An abdominal aortic aneurysm -- a bulge in the large artery that carries blood away from the heart -- can be immediately life-threatening if it grows large enough to rupture. The chance of survival when it ruptures is less than 10 percent.
Many people who find out they have that risk are able to have a minimally invasive repair. But up to 30 percent instead face a major open surgery with a long recovery because of the location of the aneurysm. Now a new graft customized to their individual anatomy allows them, too, to have a quick recovery. The Johns Hopkins Hospital is one of the first hospitals in the United States now offering the procedure.
Ronald Rolett, a retired physician from North Carolina, learned that he had an abdominal aortic aneurysm four years ago from a routine ultrasound screening. He then had follow-up ultrasound tests every six months and the bulge continued to grow. In September 2012, it had reached a critical size: 5.9 centimeters, and he says, "That was the alarm bell. I decided that something had to be done."
On January 11, 2013, Rolett became the first patient at The Johns Hopkins Hospital -- and at any hospital in the mid-Atlantic region -- to have an aneurysm repaired in a minimally invasive way using a graft that was made to fit his specific anatomy. Because of the location of his aneurysm, without that customized graft, he would have needed a much more extensive, open surgery with a long recovery. He also faced a greater risk of kidney failure with an open operation since his kidney function was abnormal.
There are two methods to repair an abdominal aortic aneurysm to prevent it from rupturing:
- The traditional "open" surgery approach that requires several months to recover.

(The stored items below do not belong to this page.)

(* ===== verification/ToyVm.v ===== *)
(** A small concrete VM for the witnesses: a session is the balances of the base
    token and the sequence numbers of the accounts, the token module moves
    balances, the account module keeps the sequence numbers, and nothing else
    can be loaded. *)
From S2P Require Import Prelude Primitives MoveTypes Errors Envelope Application MoveVm EthToken.
Import Envelope.Witness.

Local Open Scope Z_scope.

#[export] Existing Instance unit_errors.

Record ToySession := MkToy { toy_balance : AccountAddress → Z; toy_nonce : AccountAddress → option Z }.

#[export] Instance toy_types : VmTypes :=
  {| Session := ToySession; GasMeter := Z; BaseType := unit |}.

Definition set_session (s : ToySession) (v : Vm_) : Vm_ :=
  MkVm _ s (gas_meter v) (eth_transfers_logger v).

Definition toy_serialize (v : MoveValue) : option bytes :=
  match v with
  | VSigner a | VAddress a => Some a
  | VU64 z | VU256 z => Some [z]
  | _ => None
  end.

Definition toy_transfer (args : list bytes) : cmd Vm_ () () := λ v,
  match args with
  | [_; from; to; [amount]] =>
    let s := session v in
    if decide (amount ≤ toy_balance s from)
    then Done (Ok (), set_session (MkToy (moved from to amount (toy_balance s)) (toy_nonce s)) v)
    else Done (Err (), v)
  | _ => Done (Err (), v)
  end.

Definition toy_mint (args : list bytes) : cmd Vm_ () () := λ v,
  match args with
  | [_; to; [amount]] =>
    let s := session v in
    Done (Ok (), set_session (MkToy (λ a, toy_balance s a + (if decide (a = to) then amount else 0))
                                    (toy_nonce s)) v)
  | _ => Done (Err (), v)
  end.

(** No account is created at this address. *)
Definition toy_reserved (a : AccountAddress) : bool := bool_decide (a = replicate 32 0).

Definition toy_set_nonce (a : AccountAddress) (n : Z) (v : Vm_) : Vm_ :=
  set_session (MkToy (toy_balance (session v))
    (λ b, if decide (b = a) then Some n else toy_nonce (session v) b)) v.

Definition toy_account (f : string) (args : list bytes)
    : cmd Vm_ () (list (bytes * MoveTypeLayout)) := λ v,
  match args with
  | [a] =>
    let number := toy_nonce (session v) a in
    if decide (f = "get_sequence_number"%string) then
      match number with Some n => Done (Ok [([n], LU64)], v) | None => Done (Err (), v) end
    else if decide (f = "increment_sequence_number"%string) then
      match number with
      | Some n => if n <? umax 64 then Done (Ok [], toy_set_nonce a (n + 1) v) else Done (Err (), v)
      | None => Done (Err (), v)
      end
    else
      match number with
      | Some _ => Done (Ok [], v)
      | None => if toy_reserved a then Done (Err (), v) else Done (Ok [], toy_set_nonce a 0 v)
      end
  | _ => Done (Err (), v)
  end.

#[export] Instance toy_vm : MoveVm := {|
  simple_serialize := toy_serialize;
  deserialize_value := λ b l, match b, l with [z], LU64 => Some (VU64 z) | _, _ => None end;
  load_function := λ m f _ v,
    if decide (m = token_module_id ∧ f = "transfer"%string) then Done (Ok (MkLoaded _ 1 []), v)
    else if decide (m = token_module_id ∧ f = "mint"%string) then Done (Ok (MkLoaded _ 2 []), v)
    else Done (Err (), v);
  load_script := λ _ _, cfail (); get_type_tag := λ _, cfail ();
  get_type_layout_from_ty := λ _, cfail (); load_type := λ _, cfail ();
  resource_exists_at := λ _ _, cret false;
  execute_function_bypass_visibility := λ m f _ args _,
    if decide (module_name m = "account"%string) then toy_account f args else cfail ();
  session_execute_entry_function := λ fn args _,
    if decide (lf_id fn = 1) then toy_transfer args else toy_mint args;
  session_execute_script := λ _ _ _ _, cfail () |}.

#[export] Instance toy_ledger : EthLedger.
Proof.
  refine {| balance := toy_balance : Session → AccountAddress → Z;
            load_function_ledger := _; transfer_ledger := _; mint_ledger := _ |}.
  - intros m f tys v r v' Hl. simpl in Hl. repeat case_decide; by simplify_eq/=.
  - intros fn v0 v1 from to amount args g v v' Hl Hs Hx. injection Hl as <- <-.
    injection Hs as <-. cbn in Hx. case_decide as H1; [|by destruct H1].
    unfold toy_transfer in Hx. case_decide; by simplify_eq/=.
  - intros fn v0 v1 to amount args g v v' Hl Hs Hx. injection Hl as <- <-.
    injection Hs as <-. cbn in Hx. case_decide as H1; [done|].
    unfold toy_mint in Hx. by simplify_eq/=.
Defined.

(** A replay: a call worth 5 from account [1], of which 2 went on to [2]. *)
Definition toy_state : Vm_ :=
  MkVm _ (MkToy (λ a, if decide (a = EVM_NATIVE_ADDRESS) then 9 else 4) (λ _, Some 7)) 100
    (MkLogger [MkEthTransfer [1] [2] 2] [([1], 5)]).

Lemma replicate_transfers_ledger_witness :
  ∃ v', replicate_transfers Unmetered toy_state = Done (Ok (), v')
    ∧ (∀ a, balance (session v') a = balance (session toy_state) a
         + net (replayed (eth_transfers_logger toy_state)) a)
    ∧ eth_transfers_logger v' = MkLogger [] [].
Proof.
  eexists. split; [reflexivity|]. eapply (replicate_transfers_ledger Unmetered toy_state).
  - repeat constructor; done.
  - reflexivity.
Defined.

(** The toy VM with another value decoder. *)
Definition with_decoder (decode : bytes → MoveTypeLayout → option MoveValue) : MoveVm := {|
  simple_serialize := toy_serialize; deserialize_value := decode;
  load_function := load_function; load_script := load_script; get_type_tag := get_type_tag;
  get_type_layout_from_ty := get_type_layout_from_ty; load_type := load_type;
  resource_exists_at := resource_exists_at;
  execute_function_bypass_visibility := execute_function_bypass_visibility;
  session_execute_entry_function := session_execute_entry_function;
  session_execute_script := session_execute_script |}.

- An endovascular repair -- a minimally invasive procedure that has become more common in recent years. Doctors attach a synthetic graft to a catheter and then feed it through an artery in the groin to the damaged section of aorta to prevent the vessel from rupturing. The grafts commonly used today come in different sizes and are pulled off the shelf.

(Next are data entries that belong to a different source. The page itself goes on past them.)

Lemma stack_size_app st1 st2 : stack_size (st1 ++ st2) = (stack_size st1 + stack_size st2)%nat.
Proof. apply sum_list_with_app. Qed.

Lemma stack_size_rev st : stack_size (rev st) = stack_size st.
Proof.
  induction st as [|x st IH]; [done|]. simpl rev. rewrite stack_size_app, IH.
  unfold stack_size. simpl. lia.
Qed.

Lemma stack_size_vector t array :
  stack_size ((λ x, (t, x)) <$> array) = sum_list_with value_size array.
Proof.
  unfold stack_size. induction array as [|x array IH]; [done|].
  rewrite fmap_cons. cbn [sum_list_with snd]. by rewrite IH.
Qed.

(** A turn replaces a value by smaller ones. *)
Lemma step_size tag value s l s' :
  entry_value_step tag value s = Done (Ok l, s') → (stack_size l < value_size value)%nat.
Proof.
  intros Hs. destruct (step_pushes _ _ _ _ _ Hs) as [->|[(t & array & -> & ->)|Ho]].
  - apply value_size_pos.
  - injection Hs as <- _. rewrite stack_size_vector. simpl. lia.
  - destruct Ho as (st & variant & inner & rest & -> & -> & Hn).
    cbn [entry_value_step info_from_tag info_name] in Hs. rewrite Hn in Hs.
    rewrite !decide_False in Hs by done. rewrite decide_True in Hs by done.
    apply cbind_Done in Hs as [(a & s1 & Ha & Hs)|(e & _ & [=])].
    injection Ha as <- ->. apply cbind_Done in Hs as [(t & s2 & _ & Hs)|(e & _ & [=])].
    injection Hs as <- _. unfold stack_size. simpl. lia.
Qed.

Lemma validate_stack_check fuel stack s :
  (stack_size stack ≤ fuel)%nat → validate_stack fuel stack s = check_stack stack s.
Proof.
  revert stack s. induction fuel as [|fuel IH]; intros [|[t v] stack] s Hf; try done.
  - unfold stack_size in Hf. simpl in Hf. pose proof (value_size_pos v). lia.
  - simpl. unfold cbind at 2. rewrite check_unfold. unfold cbind.
    destruct (entry_value_step t v s) as [[[l|e] s']|] eqn:Hs; [|done|done].
    apply step_size in Hs. rewrite IH, check_stack_app; [done|].
    rewrite stack_size_app, stack_size_rev. unfold stack_size in *. simpl in Hf. lia.
Qed.

(** The loop as the code has it, without fuel: a turn takes the top of the stack
    and pushes what is to be checked of it. *)
Inductive loop_step : list (TypeTag * MoveValue) * Vm_ → list (TypeTag * MoveValue) * Vm_ → Prop :=
| loop_turn tag value stack s pushed s' : entry_value_step tag value s = Done (Ok pushed, s') →
    loop_step ((tag, value) :: stack, s) (rev pushed ++ stack, s').

Lemma loop_step_size x y : loop_step x y → (stack_size y.1 < stack_size x.1)%nat.
Proof.
  intros [tag value stack s pushed s' Hs]. apply step_size in Hs. cbn [fst].
  rewrite stack_size_app, stack_size_rev. unfold stack_size in *. simpl. lia.
Qed.

Lemma loop_turns n x y : nsteps loop_step n x y → (n + stack_size y.1 ≤ stack_size x.1)%nat.
Proof. induction 1 as [|n x y z Hs _ IH]; [lia|]. apply loop_step_size in Hs. lia. Qed.

(** The loop with enough fuel succeeds exactly when the turns empty the stack. *)
Lemma validate_stack_run fuel : ∀ stack s s', (stack_size stack ≤ fuel)%nat →
  validate_stack fuel stack s = Done (Ok (), s') ↔ rtc loop_step (stack, s) ([], s').
Proof.
  induction fuel as [|fuel IH]; intros [|[t v] stack] s s' Hf.
  1,3: split; [by intros [= ->]|]; intros Hr; apply rtc_inv in Hr as [[= ->]|(y & Hy & _)]; [done|inversion Hy].
  { unfold stack_size in Hf. simpl in Hf. pose proof (value_size_pos v). lia. }
  simpl. unfold cbind. split.
  - destruct (entry_value_step t v s) as [[[l|e] s1]|] eqn:Hs; try done. intros Hv.
    pose proof (loop_turn t v stack s l s1 Hs) as Hturn. econstructor; [exact Hturn|].
    apply loop_step_size in Hturn. simpl in Hturn. apply IH; [|done]. unfold stack_size in *. simpl in *. lia.
  - intros Hr. apply rtc_inv in Hr as [[=]|(y & Hy & Hr)].
    pose proof (loop_step_size _ _ Hy) as Hsz. inversion Hy as [? ? ? ? pushed s1 Hs]; subst. rewrite Hs.
    apply IH; [|done]. unfold stack_size in *. simpl in *. lia.
Qed.

(** C26 (termination): the loop that validates an argument terminates.  From any
    stack and session no run of its turns is infinite, and none takes more turns
    than there are values on the stack; the fuel of the model is enough, more
    changes nothing, and the loop succeeds exactly when the turns of the code,
    which have no fuel, empty the stack. *)
Theorem validation_terminates stack s :
  Acc (λ y x, loop_step x y) (stack, s)
  ∧ (∀ n y, nsteps loop_step n (stack, s) y → (n ≤ stack_size stack)%nat)
  ∧ (∀ fuel, (stack_size stack ≤ fuel)%nat →
      validate_stack fuel stack s = validate_stack (stack_size stack) stack s)
  ∧ ∀ s', validate_stack (stack_size stack) stack s = Done (Ok (), s') ↔ rtc loop_step (stack, s) ([], s').
Proof.
  split; [|split; [|split]].
  - remember (stack_size stack) as n eqn:Hn. revert stack s Hn.
    induction n as [n IH] using lt_wf_ind. intros stack s ->. constructor. intros [stack' s'] Hs.
    apply loop_step_size in Hs. by eapply IH.
  - intros n y Hs. apply loop_turns in Hs. simpl in Hs. lia.
  - intros fuel Hf. by rewrite !validate_stack_check.
  - intros s'. by apply validate_stack_run.
Qed.

(** C25 (equivalence): the explicit-stack loop that validates an argument never
    runs out of the fuel it starts with and is the structural recursion over
    the value: the same result, the same error on failure and the same effect
    on the VM session. *)
Theorem validate_entry_value_check tag value s :
  validate_entry_value tag value s = check value tag s.
Proof.
  unfold validate_entry_value. rewrite validate_stack_check by (unfold stack_size; simpl; lia).
  simpl. unfold cbind, cret. by destruct (check value tag s) as [[[[]|e] s']|].
Qed.

(** ** What is accepted *)

(** The tags and values that meet in a case of the loop with something to check. *)
Definition checked_pair (tag : TypeTag) (value : MoveValue) : bool :=
  match tag, value with
  | TSigner, VSigner _ | TVector _, VVector _ | TStruct _, VStruct _ _ => true
  | _, _ => false
  end.

(** The promise about a value of a type: signers are the sender, strings are
    UTF-8, options have at most one element, and so for what they contain. *)
Inductive value_ok : TypeTag → MoveValue → Prop :=
| ok_signer : value_ok TSigner (VSigner expected_signer)
| ok_vector t l : Forall (value_ok t) l → value_ok (TVector t) (VVector l)
| ok_string st variant bs rest :
    tag_name st = "String"%string → utf8_valid bs = true →
    value_ok (TStruct st) (VStruct variant (VVector (VU8 <$> bs) :: rest))
| ok_object st variant a rest :
    tag_name st = "Object"%string → value_ok (TStruct st) (VStruct variant (VAddress a :: rest))
| ok_none st variant rest :
    tag_name st = "Option"%string → value_ok (TStruct st) (VStruct variant (VVector [] :: rest))
| ok_some st variant t ts x rest :
    tag_name st = "Option"%string → tag_type_args st = t :: ts → value_ok t x →
    value_ok (TStruct st) (VStruct variant (VVector [x] :: rest))
| ok_fixed_point st variant fields :
    tag_name st = "FixedPoint32"%string ∨ tag_name st = "FixedPoint64"%string →
    value_ok (TStruct st) (VStruct variant fields)
| ok_other t v : checked_pair t v = false → value_ok t v.

Lemma validate_string_ok fields : validate_string fields = Ok () →
  ∃ bs rest, fields = VVector (VU8 <$> bs) :: rest ∧ utf8_valid bs = true.
Proof.
  unfold validate_string. destruct fields as [|[| | | | | | | | |l|] rest]; simpl; try done.
  intros (bs & Hbs & Hu)%bind_Ok. exists bs, rest. split; [|by destruct (utf8_valid bs)].
  f_equal. f_equal. clear Hu. revert bs Hbs. induction l as [|x l IH]; intros bs Hbs; simplify_eq/=; [done|].
  destruct x; try done. apply bind_Ok in Hbs as (bs' & Hbs' & [= <-]). simpl. f_equal. by apply IH.
Qed.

Previously, many of those people who were fortunate enough to have their aneurysm identified prior to rupture could not have the endovascular repair because their aneurysm was located too close to the renal arteries. For them, the only option has been open surgery, which carries higher risk of heart attack and kidney failure.
"We need at least 5 millimeters to 10 millimeters of length between the renal arteries and the aneurysm in order to secure the stent-graft in place in most patients," says Johns Hopkins vascular surgeon James Black.
Only a few dozen surgeons nationwide, including Black, have been trained to repair abdominal aortic aneurysms with a new type of graft that was FDA-approved in April 2012. Johns Hopkins is one of a select group of hospitals in the United States now offering this new approach to patients.
The new graft looks similar to the traditional endovascular graft made of a polyester fabric encased by a stainless steel scaffold. However, it is different from the off-the-shelf graft because of fenestrations -- two tiny holes fabricated in the graft to accommodate the renal arteries, helping to keep the graft in place, as well as a scallop-shaped cut to supply blood to the superior mesenteric artery, which carries blood to the intestines.
"We do a substantial amount of planning before the endovascular operation to ensure that the graft will be engineered correctly to match the patient's individual anatomy," says Black. "The planning process includes making a 3-D image and model of the patient's aorta using computed tomography (CT)."
The fabrication of each graft takes about five weeks, but for patients it's worth the wait to have a less invasive repair. They can go home from the hospital three days later and get back to their normal activities in two weeks compared with a four- to eight-week recovery following open surgery. Patients have a CT scan one to two months after the procedure and then are followed annually.
Patients who are eligible for the new customized graft repair include those whose aneurysms approach within 5 millimeters of the renal arteries and have large enough vessels to deliver the stent-graft to the appropriate location.
"At Hopkins, we perform close to 100 open abdominal aortic aneurysm repairs each year for patients who are not eligible for the minimally invasive option," says Black. "With the new fenestrated stent-graft, we will be able to spare many of those patients a big operation and a long recovery."
Rolett is pleased that he was able to have his abdominal aortic aneurysm repaired in the minimally invasive way. "I spent three nights in the hospital, and after two weeks, I no longer had any discomfort and was able to get back to my normal activities."